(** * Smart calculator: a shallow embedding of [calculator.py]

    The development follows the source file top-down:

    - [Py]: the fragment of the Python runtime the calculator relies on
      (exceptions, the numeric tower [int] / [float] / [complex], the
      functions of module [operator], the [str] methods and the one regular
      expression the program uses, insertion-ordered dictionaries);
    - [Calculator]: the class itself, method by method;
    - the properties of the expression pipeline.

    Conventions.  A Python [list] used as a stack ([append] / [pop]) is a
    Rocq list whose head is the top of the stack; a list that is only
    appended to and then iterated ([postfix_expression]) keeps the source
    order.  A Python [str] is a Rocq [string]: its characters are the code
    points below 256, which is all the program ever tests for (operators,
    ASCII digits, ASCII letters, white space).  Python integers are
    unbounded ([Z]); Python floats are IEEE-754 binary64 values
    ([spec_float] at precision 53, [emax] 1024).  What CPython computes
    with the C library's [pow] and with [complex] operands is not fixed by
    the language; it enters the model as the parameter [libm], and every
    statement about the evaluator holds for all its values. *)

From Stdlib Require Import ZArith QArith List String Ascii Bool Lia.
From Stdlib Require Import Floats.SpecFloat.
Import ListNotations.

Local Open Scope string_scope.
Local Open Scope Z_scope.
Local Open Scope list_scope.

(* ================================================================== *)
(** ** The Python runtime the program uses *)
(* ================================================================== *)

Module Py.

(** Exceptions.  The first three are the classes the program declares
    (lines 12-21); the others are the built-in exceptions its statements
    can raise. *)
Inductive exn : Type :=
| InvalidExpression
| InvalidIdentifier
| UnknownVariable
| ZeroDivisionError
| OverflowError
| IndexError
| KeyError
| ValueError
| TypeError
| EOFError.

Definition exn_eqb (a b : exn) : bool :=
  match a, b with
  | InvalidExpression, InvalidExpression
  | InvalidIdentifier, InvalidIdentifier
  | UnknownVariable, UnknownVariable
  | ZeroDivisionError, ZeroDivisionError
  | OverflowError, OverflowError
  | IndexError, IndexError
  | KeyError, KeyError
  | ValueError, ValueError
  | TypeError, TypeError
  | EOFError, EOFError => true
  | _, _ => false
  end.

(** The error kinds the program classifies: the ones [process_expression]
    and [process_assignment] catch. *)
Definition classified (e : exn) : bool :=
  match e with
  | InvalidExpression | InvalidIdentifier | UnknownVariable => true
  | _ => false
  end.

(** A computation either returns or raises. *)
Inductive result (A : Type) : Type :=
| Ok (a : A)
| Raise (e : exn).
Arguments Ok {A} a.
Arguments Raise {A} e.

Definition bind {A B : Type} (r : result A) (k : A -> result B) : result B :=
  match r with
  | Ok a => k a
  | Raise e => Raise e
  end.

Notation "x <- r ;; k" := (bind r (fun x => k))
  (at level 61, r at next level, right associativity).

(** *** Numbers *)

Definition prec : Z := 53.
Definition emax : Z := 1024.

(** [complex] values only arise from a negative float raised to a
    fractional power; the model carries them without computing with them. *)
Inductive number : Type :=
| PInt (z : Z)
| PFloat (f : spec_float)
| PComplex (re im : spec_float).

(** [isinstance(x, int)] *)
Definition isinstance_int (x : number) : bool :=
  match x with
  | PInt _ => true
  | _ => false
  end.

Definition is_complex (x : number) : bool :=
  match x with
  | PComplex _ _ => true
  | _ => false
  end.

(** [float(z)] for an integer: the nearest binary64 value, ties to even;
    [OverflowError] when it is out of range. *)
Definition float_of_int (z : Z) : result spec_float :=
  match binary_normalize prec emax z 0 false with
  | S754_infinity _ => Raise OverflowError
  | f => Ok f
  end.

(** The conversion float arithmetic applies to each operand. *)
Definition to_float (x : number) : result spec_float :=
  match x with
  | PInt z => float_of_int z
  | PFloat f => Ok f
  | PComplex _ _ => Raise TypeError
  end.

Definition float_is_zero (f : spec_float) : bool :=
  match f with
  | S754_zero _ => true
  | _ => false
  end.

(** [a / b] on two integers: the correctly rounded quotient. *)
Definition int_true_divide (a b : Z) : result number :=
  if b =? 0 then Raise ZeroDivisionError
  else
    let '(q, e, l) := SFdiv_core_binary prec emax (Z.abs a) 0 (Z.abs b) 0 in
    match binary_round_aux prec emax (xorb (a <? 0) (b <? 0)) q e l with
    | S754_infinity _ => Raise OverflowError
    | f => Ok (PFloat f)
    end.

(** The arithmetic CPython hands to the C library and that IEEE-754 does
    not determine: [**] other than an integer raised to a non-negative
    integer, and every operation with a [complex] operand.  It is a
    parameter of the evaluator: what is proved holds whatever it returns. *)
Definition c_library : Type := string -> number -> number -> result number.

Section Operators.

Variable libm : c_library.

━━━

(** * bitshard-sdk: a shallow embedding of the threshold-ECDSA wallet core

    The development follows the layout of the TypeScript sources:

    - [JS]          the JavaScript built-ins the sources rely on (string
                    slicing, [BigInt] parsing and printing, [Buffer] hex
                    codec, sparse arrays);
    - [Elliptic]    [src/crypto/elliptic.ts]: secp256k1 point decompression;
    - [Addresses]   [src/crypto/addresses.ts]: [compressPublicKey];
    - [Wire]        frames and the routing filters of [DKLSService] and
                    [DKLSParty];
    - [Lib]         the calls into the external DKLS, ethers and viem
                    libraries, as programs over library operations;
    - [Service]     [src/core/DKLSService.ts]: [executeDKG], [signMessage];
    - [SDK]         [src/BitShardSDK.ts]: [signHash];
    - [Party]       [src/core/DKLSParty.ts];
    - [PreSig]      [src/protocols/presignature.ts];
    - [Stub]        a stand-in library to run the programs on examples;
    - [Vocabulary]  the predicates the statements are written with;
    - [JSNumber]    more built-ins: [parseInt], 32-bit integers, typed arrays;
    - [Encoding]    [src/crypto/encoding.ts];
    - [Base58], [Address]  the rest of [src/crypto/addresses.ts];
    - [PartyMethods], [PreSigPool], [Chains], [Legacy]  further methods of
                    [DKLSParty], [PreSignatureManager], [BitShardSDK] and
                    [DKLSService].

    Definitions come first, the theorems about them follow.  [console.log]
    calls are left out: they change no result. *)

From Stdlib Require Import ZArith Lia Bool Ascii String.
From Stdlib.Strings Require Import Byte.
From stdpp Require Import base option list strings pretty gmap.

━━━

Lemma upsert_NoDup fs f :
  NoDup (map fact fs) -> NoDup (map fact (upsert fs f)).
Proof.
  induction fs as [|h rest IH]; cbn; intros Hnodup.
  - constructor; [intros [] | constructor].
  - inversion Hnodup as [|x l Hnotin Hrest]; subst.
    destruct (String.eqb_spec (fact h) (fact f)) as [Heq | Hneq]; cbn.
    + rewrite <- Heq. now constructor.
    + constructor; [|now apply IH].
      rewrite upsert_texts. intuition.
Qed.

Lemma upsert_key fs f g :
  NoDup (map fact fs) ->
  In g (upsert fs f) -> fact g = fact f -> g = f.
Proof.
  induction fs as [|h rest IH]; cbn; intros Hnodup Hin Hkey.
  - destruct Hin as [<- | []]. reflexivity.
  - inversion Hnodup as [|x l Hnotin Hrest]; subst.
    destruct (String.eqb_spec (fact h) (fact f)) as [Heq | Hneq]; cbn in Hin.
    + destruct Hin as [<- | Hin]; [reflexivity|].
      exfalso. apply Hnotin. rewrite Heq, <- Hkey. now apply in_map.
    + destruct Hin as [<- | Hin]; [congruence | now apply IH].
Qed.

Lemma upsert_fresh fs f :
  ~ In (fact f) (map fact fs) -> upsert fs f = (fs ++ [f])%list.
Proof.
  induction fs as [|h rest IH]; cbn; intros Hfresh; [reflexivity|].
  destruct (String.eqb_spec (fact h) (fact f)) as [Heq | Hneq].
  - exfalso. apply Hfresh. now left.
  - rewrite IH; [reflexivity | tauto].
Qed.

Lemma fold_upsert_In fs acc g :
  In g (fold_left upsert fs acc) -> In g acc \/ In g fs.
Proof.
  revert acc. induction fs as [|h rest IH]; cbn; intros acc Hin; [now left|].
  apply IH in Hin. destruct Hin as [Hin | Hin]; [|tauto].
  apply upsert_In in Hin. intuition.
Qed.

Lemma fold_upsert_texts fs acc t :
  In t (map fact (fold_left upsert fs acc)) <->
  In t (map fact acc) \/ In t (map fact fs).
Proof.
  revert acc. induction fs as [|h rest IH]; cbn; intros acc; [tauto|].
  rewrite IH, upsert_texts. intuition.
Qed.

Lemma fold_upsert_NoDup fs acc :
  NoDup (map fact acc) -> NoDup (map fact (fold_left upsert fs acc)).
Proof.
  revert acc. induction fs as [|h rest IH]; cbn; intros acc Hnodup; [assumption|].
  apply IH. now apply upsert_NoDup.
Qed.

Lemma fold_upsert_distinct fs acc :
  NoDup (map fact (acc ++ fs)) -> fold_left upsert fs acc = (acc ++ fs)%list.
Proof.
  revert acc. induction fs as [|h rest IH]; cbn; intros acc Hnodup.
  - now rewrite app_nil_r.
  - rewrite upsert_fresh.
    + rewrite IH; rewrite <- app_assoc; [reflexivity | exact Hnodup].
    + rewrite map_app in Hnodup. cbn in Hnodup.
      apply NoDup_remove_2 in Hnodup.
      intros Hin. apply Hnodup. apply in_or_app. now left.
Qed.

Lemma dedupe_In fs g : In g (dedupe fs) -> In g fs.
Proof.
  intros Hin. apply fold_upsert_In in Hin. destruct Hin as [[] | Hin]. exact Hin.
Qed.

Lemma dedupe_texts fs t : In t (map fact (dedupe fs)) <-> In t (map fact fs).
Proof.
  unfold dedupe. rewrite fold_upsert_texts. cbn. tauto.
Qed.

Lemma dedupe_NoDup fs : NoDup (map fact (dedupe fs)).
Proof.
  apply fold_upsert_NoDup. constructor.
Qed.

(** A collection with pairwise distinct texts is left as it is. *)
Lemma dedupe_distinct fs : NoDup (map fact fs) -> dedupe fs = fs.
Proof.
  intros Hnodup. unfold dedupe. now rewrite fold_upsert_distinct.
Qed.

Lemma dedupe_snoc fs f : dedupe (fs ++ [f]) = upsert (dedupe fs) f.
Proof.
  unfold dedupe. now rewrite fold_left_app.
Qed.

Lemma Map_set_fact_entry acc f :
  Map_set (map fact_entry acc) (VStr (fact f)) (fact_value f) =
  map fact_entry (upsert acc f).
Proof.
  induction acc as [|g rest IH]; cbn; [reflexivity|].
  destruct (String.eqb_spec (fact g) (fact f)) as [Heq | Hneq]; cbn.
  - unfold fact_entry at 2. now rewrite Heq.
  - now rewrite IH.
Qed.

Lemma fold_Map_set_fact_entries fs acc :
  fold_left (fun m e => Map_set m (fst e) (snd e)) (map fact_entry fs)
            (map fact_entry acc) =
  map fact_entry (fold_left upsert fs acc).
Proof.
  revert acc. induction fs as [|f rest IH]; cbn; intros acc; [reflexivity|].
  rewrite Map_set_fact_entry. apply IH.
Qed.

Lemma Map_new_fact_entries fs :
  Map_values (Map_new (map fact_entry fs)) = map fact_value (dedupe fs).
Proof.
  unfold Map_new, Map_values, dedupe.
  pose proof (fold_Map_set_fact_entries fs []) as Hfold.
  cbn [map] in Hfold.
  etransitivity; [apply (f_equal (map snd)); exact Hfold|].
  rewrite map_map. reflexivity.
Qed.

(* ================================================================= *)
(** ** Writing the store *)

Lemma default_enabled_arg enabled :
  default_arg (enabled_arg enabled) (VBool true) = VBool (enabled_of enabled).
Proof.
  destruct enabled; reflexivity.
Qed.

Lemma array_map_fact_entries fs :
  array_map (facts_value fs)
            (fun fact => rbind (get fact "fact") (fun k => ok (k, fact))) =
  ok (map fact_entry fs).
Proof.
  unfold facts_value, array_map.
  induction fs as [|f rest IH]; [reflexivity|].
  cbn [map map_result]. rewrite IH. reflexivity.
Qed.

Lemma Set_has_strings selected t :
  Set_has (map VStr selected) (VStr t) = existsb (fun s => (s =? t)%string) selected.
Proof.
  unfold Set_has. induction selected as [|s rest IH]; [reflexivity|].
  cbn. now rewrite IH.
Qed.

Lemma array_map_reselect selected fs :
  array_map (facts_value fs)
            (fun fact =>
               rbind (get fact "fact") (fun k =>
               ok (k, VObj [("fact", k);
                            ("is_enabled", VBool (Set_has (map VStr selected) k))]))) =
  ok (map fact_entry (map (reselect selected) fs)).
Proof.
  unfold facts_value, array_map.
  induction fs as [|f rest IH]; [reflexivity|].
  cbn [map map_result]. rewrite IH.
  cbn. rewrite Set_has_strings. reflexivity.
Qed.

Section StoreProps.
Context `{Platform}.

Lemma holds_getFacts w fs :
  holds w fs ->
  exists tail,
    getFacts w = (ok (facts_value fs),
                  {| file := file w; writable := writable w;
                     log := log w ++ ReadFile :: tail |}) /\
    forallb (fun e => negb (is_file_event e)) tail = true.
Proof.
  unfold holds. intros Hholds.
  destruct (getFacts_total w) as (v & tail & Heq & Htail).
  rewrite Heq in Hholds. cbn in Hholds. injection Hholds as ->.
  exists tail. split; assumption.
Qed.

━━━

■ ACTIVITY
Would you copy, unchanged, the stretch of the records above that begins at the line containing "[DKLSParty];" and ends at the line containing "From stdpp Require", and only that?

■ SOLUTION TO THIS PROBLEM
                    [DKLSParty];
    - [Lib]         the calls into the external DKLS, ethers and viem
                    libraries, as programs over library operations;
    - [Service]     [src/core/DKLSService.ts]: [executeDKG], [signMessage];
    - [SDK]         [src/BitShardSDK.ts]: [signHash];
    - [Party]       [src/core/DKLSParty.ts];
    - [PreSig]      [src/protocols/presignature.ts];
    - [Stub]        a stand-in library to run the programs on examples;
    - [Vocabulary]  the predicates the statements are written with;
    - [JSNumber]    more built-ins: [parseInt], 32-bit integers, typed arrays;
    - [Encoding]    [src/crypto/encoding.ts];
    - [Base58], [Address]  the rest of [src/crypto/addresses.ts];
    - [PartyMethods], [PreSigPool], [Chains], [Legacy]  further methods of
                    [DKLSParty], [PreSignatureManager], [BitShardSDK] and
                    [DKLSService].

    Definitions come first, the theorems about them follow.  [console.log]
    calls are left out: they change no result. *)

From Stdlib Require Import ZArith Lia Bool Ascii String.
From Stdlib.Strings Require Import Byte.
From stdpp Require Import base option list strings pretty gmap.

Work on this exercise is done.